→ **Directions for this task**
Print the lines in the listing below that fall between the line with "From stdpp Require Import base list." and the line with "Definition u64 (x : Z) : Z := x mod 2 ^ 64.", those two lines included, exactly as they stand and with nothing else.

⁂

(** * eas_alsadrv: the MIDI event encoder, the transfer channel and the
      render/pacing loop of [eas_alsadrv.c], embedded in Rocq.

    The C globals the functions touch are gathered in the record [state];
    every call that leaves the program (diagnostics, the EAS rendering
    engine, the ALSA PCM device, the clock) is appended to [trace], in
    program order.  Values returned by the outside world are arguments of
    the functions that receive them.

    Integer conventions: [uint8_t] is a [Z] in [0, 256), stores into a
    [uint8_t] go through [u8]; [unsigned int] wraps through [u32] and
    [snd_pcm_uframes_t] through [u64] (LP64); [int], [long] and [time_t]
    values are plain [Z] where the code keeps them far from their limits. *)

From Stdlib Require Import ZArith List String Lia Bool.
From stdpp Require Import base list.
Import ListNotations.

Local Open Scope Z_scope.

(** ** Machine integers *)

Definition u8 (x : Z) : Z := Z.land x 0xff.
Definition u32 (x : Z) : Z := x mod 2 ^ 32.
Definition u64 (x : Z) : Z := x mod 2 ^ 64.

(** ** Calls to the outside world *)

Inductive clockid_t := CLOCK_MONOTONIC | CLOCK_MONOTONIC_RAW.

Inductive call :=
| fprintf_stderr (format : string) (args : list Z)
| printf (format : string) (args : list string)
| EAS_WriteMIDIStream (bytes : list Z)
| EAS_Render (offset : Z) (numRequested : Z)
| snd_pcm_writei (offset : Z) (frames : Z)
| snd_pcm_pause (enable : Z)
| snd_pcm_state
| snd_pcm_prepare
| snd_pcm_avail_update
| clock_gettime (clock_id : clockid_t)
| nanosleep (nsec : Z)
| sched_get_priority_min
| sched_setscheduler (pid : Z) (sched_priority : Z).

(** ** Program state: the file-scope variables *)

Record state := mkState {
  event_buffer : list Z;        (* static uint8_t event_buffer[65536] *)
  event_read_index : Z;         (* static volatile int *)
  event_write_index : Z;        (* static volatile int *)
  midi_event_written : Z;       (* static volatile int *)
  midi_init_state : Z;          (* static volatile int *)
  subbuf_counter : Z;           (* static unsigned int *)
  trace : list call
}.

Definition set_event_buffer (b : list Z) (st : state) : state :=
  mkState b (event_read_index st) (event_write_index st)
    (midi_event_written st) (midi_init_state st) (subbuf_counter st) (trace st).
Definition set_event_read_index (i : Z) (st : state) : state :=
  mkState (event_buffer st) i (event_write_index st)
    (midi_event_written st) (midi_init_state st) (subbuf_counter st) (trace st).
Definition set_event_write_index (i : Z) (st : state) : state :=
  mkState (event_buffer st) (event_read_index st) i
    (midi_event_written st) (midi_init_state st) (subbuf_counter st) (trace st).
Definition set_midi_event_written (v : Z) (st : state) : state :=
  mkState (event_buffer st) (event_read_index st) (event_write_index st)
    v (midi_init_state st) (subbuf_counter st) (trace st).
Definition set_midi_init_state (v : Z) (st : state) : state :=
  mkState (event_buffer st) (event_read_index st) (event_write_index st)
    (midi_event_written st) v (subbuf_counter st) (trace st).
Definition set_subbuf_counter (v : Z) (st : state) : state :=
  mkState (event_buffer st) (event_read_index st) (event_write_index st)
    (midi_event_written st) (midi_init_state st) v (trace st).
Definition do_call (c : call) (st : state) : state :=
  mkState (event_buffer st) (event_read_index st) (event_write_index st)
    (midi_event_written st) (midi_init_state st) (subbuf_counter st)
    (trace st ++ [c]).

(** The state [start_synth] leaves behind: both indices and the subbuffer
    counter are zeroed, the static arrays are zero-initialised. *)
Definition initial_state : state :=
  mkState (replicate (Z.to_nat 65536) 0) 0 0 0 0 0 [].

(** ** Transfer channel: [write_event] (producer side) *)

(** [&(buf[i])] together with a byte count [n]. *)
Definition span (buf : list Z) (i n : Z) : list Z :=
  take (Z.to_nat n) (drop (Z.to_nat i) buf).

(** Lines 134-141 of [write_event]: the free space, an [unsigned int]. *)
Definition free_space (read_index write_index : Z) : Z :=
  if write_index >=? read_index
  then u32 (65535 - (write_index - read_index))
  else u32 ((read_index - write_index) - 1).

(** The copy loop of [write_event].  The pair (pointer, length) the C
    function receives is the list [event]: [length] is its length. *)
Fixpoint write_loop (event : list Z) (buf : list Z) (write_index : Z)
  : list Z * Z :=
  match event with
  | [] => (buf, write_index)
  | b :: event' =>
      write_loop event' (<[Z.to_nat write_index := b]> buf)
        (Z.land (write_index + 1) 0xffff)
  end.

Definition write_event (event : list Z) (st : state) : state :=
  let length := Z.of_nat (length event) in
  let read_index := event_read_index st in
  let write_index := event_write_index st in
  if length >? free_space read_index write_index then
    do_call (fprintf_stderr "Event buffer overflow\n" []) st
  else
    let '(buf, write_index') := write_loop event (event_buffer st) write_index in
    set_midi_event_written 1
      (set_event_write_index write_index' (set_event_buffer buf st)).

(** The bytes between [read_index] and [write_index], read the way
    [render_subbuffer] reads them: one span, or two when the region wraps. *)
Definition pending_bytes (buf : list Z) (read_index write_index : Z) : list Z :=
  if read_index =? write_index then []
  else if read_index <? write_index
       then span buf read_index (write_index - read_index)
       else span buf read_index (65536 - read_index) ++ span buf 0 write_index.

Definition pending (st : state) : list Z :=
  pending_bytes (event_buffer st) (event_read_index st) (event_write_index st).

(** The spans [render_subbuffer] passes to [EAS_WriteMIDIStream]. *)
Definition drained_spans (st : state) : list (list Z) :=
  let r := event_read_index st in
  let w := event_write_index st in
  if r =? w then []
  else if r <? w then [span (event_buffer st) r (w - r)]
       else [span (event_buffer st) r (65536 - r); span (event_buffer st) 0 w].

(** The invariant of the channel: the array has its 65536 cells and both
    indices point into it. *)
Definition wf (st : state) : Prop :=
  Z.of_nat (length (event_buffer st)) = 65536 /\
  0 <= event_read_index st < 65536 /\
  0 <= event_write_index st < 65536.


(** [write_event] called on one chunk after the other. *)
Definition write_events (chunks : list (list Z)) (st : state) : state :=
  fold_left (fun st chunk => write_event chunk st) chunks st.

(** The bytes a trace hands to the rendering engine through
    [EAS_WriteMIDIStream], in the order of the calls. *)
Definition forwarded (tr : list call) : list Z :=
  flat_map (fun c => match c with
                     | EAS_WriteMIDIStream bytes => bytes
                     | _ => []
                     end) tr.

(** ** Event encoder: [process_event] (producer side) *)

(** [snd_seq_event_t]: the [type] tag together with the member of the
    [data] union that the tag selects.  [note.channel], [note.note],
    [note.velocity] and [control.channel] are [unsigned char];
    [control.param] is [unsigned int] and [control.value] is [int];
    [ext] is the pair ([len], [ptr]), here the list of the bytes.  The
    subscription events carry what [snd_seq_get_any_client_info] finds for
    their sender: the client's name, or nothing when the lookup fails. *)
Inductive snd_seq_event :=
| SND_SEQ_EVENT_NOTEON (channel note velocity : Z)
| SND_SEQ_EVENT_NOTEOFF (channel note velocity : Z)
| SND_SEQ_EVENT_KEYPRESS (channel note velocity : Z)
| SND_SEQ_EVENT_CONTROLLER (channel param value : Z)
| SND_SEQ_EVENT_PGMCHANGE (channel param value : Z)
| SND_SEQ_EVENT_CHANPRESS (channel param value : Z)
| SND_SEQ_EVENT_PITCHBEND (channel param value : Z)
| SND_SEQ_EVENT_CONTROL14 (channel param value : Z)
| SND_SEQ_EVENT_NONREGPARAM (channel param value : Z)
| SND_SEQ_EVENT_REGPARAM (channel param value : Z)
| SND_SEQ_EVENT_SYSEX (ptr : list Z)
| SND_SEQ_EVENT_QFRAME (value : Z)
| SND_SEQ_EVENT_SONGPOS (value : Z)
| SND_SEQ_EVENT_SONGSEL (value : Z)
| SND_SEQ_EVENT_TUNE_REQUEST
| SND_SEQ_EVENT_CLOCK
| SND_SEQ_EVENT_TICK
| SND_SEQ_EVENT_START
| SND_SEQ_EVENT_CONTINUE
| SND_SEQ_EVENT_STOP
| SND_SEQ_EVENT_SENSING
| SND_SEQ_EVENT_RESET
| SND_SEQ_EVENT_PORT_SUBSCRIBED (client_name : option string)
| SND_SEQ_EVENT_PORT_UNSUBSCRIBED (client_name : option string)
| SND_SEQ_EVENT_OTHER (type : Z).

Definition subscription_event (subscribed : bool) (client_name : option string)
  (st : state) : state :=
  match client_name with
  | Some name =>
      if subscribed
      then do_call (printf "Client subscribed: %s\n" [name]) st
      else do_call (printf "Client unsubscribed: %s\n" [name]) st
  | None => do_call (printf "Client unsubscribed\n" []) st
  end.

(** The block that ends every encoding case of [process_event]:
    [if (data[0] != *running_status) { *running_status = data[0];
    write_event(data, length); } else { write_event(data + 1, length - 1); }].
    [data] holds the [length] bytes the case has filled in. *)
Definition write_running (data : list Z) (running_status : Z) (st : state)
  : Z * state :=
  let data0 := hd 0 data in
  if negb (data0 =? running_status)
  then (data0, write_event data st)
  else (running_status, write_event (tl data) st).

⁂

→ **Answer to the exercise**
From stdpp Require Import base list.
Import ListNotations.

Local Open Scope Z_scope.

(** ** Machine integers *)

Definition u8 (x : Z) : Z := Z.land x 0xff.
Definition u32 (x : Z) : Z := x mod 2 ^ 32.
Definition u64 (x : Z) : Z := x mod 2 ^ 64.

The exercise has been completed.